▸ ASSIGNMENT: Repeat the lines below exactly as written, please, from the line with "let n := N_of_ascii a in" to the line with "(** [s.replace(old, new)]", both lines included, and no others.
- - - - -
(** * EIA-860 generator inventory parsing: [decade-trends/parse_generators.py]

    A shallow embedding of the three pandas pipelines [parse_generators],
    [parse_proposed] and [parse_retired], of the column-label normalisation
    they inline, and of the fuel table [energy_source_mapping], followed by
    the properties the specification states about them.

    Conventions of the embedding.
    - A Python [str] is a [string] whose characters are code points below
      256; [str.lower] is exact on that range.
    - A Python [dict] is a [gmap]; a dict display or comprehension inserts
      its items from left to right.
    - A [DataFrame] is its index plus its labelled columns, in order; labels
      may repeat, as pandas allows.
    - A cell is a string, an integer, a float or NaN.  Floats are idealised:
      a finite float is the rational it denotes, and the rounding error of
      float64 arithmetic and the range of int64 are not represented.
    - A call either returns, raises, or selects a repeated label as if it
      were one Series; the last case is outside the embedding ([Ambiguous]). *)

From Stdlib Require Import Ascii String QArith Qround Lqa.
From stdpp Require Import gmap strings list pretty.

Local Open Scope string_scope.
Local Open Scope Z_scope.

(** ** Python strings *)

Module Py.

(** [str.lower] on one code point below 256: the letters A-Z and the
    Latin-1 capitals (all of 0xC0-0xDE but the multiplication sign 0xD7)
    move up by 32. *)
Definition lower_char (a : ascii) : ascii :=
  let n := N_of_ascii a in
  if ((65 <=? n) && (n <=? 90)
      || (192 <=? n) && (n <=? 222) && negb (n =? 215))%N
  then ascii_of_N (n + 32) else a.

Fixpoint lower (s : string) : string :=
  match s with
  | EmptyString => EmptyString
  | String a s' => String (lower_char a) (lower s')
  end.

(** [s.replace(old, new)] for one-character [old] and [new]. *)
Fixpoint replace_char (old new : ascii) (s : string) : string :=
  match s with
  | EmptyString => EmptyString
  | String a s' =>
      String (if Ascii.eqb a old then new else a) (replace_char old new s')
  end.

(** [s.replace(old, '')] for a one-character [old]. *)
Fixpoint remove_char (old : ascii) (s : string) : string :=
  match s with
  | EmptyString => EmptyString
  | String a s' =>
      if Ascii.eqb a old then remove_char old s'
      else String a (remove_char old s')
  end.

(** [s.split(sep)[0]] for a non-empty [sep]: what precedes the first
    occurrence of [sep], the whole of [s] when there is none. *)
Fixpoint split_head (sep s : string) : string :=
  match s with
  | EmptyString => EmptyString
  | String a s' =>
      if String.prefix sep s then EmptyString
      else String a (split_head sep s')
  end.

(** A dict built by inserting [items] from left to right: a later item
    with the same key replaces the earlier one. *)
Definition dict {V} (items : list (string * V)) : gmap string V :=
  foldl (fun m kv => <[kv.1 := kv.2]> m) ∅ items.

(** [{c: f(c) for c in keys}]. *)
Definition dict_comp {V} (f : string -> V) (keys : list string)
  : gmap string V :=
  dict (map (fun c => (c, f c)) keys).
- - - - -
▸ RESULT BELOW:
  let n := N_of_ascii a in
  if ((65 <=? n) && (n <=? 90)
      || (192 <=? n) && (n <=? 222) && negb (n =? 215))%N
  then ascii_of_N (n + 32) else a.

Fixpoint lower (s : string) : string :=
  match s with
  | EmptyString => EmptyString
  | String a s' => String (lower_char a) (lower s')
  end.

(** [s.replace(old, new)] for one-character [old] and [new]. *)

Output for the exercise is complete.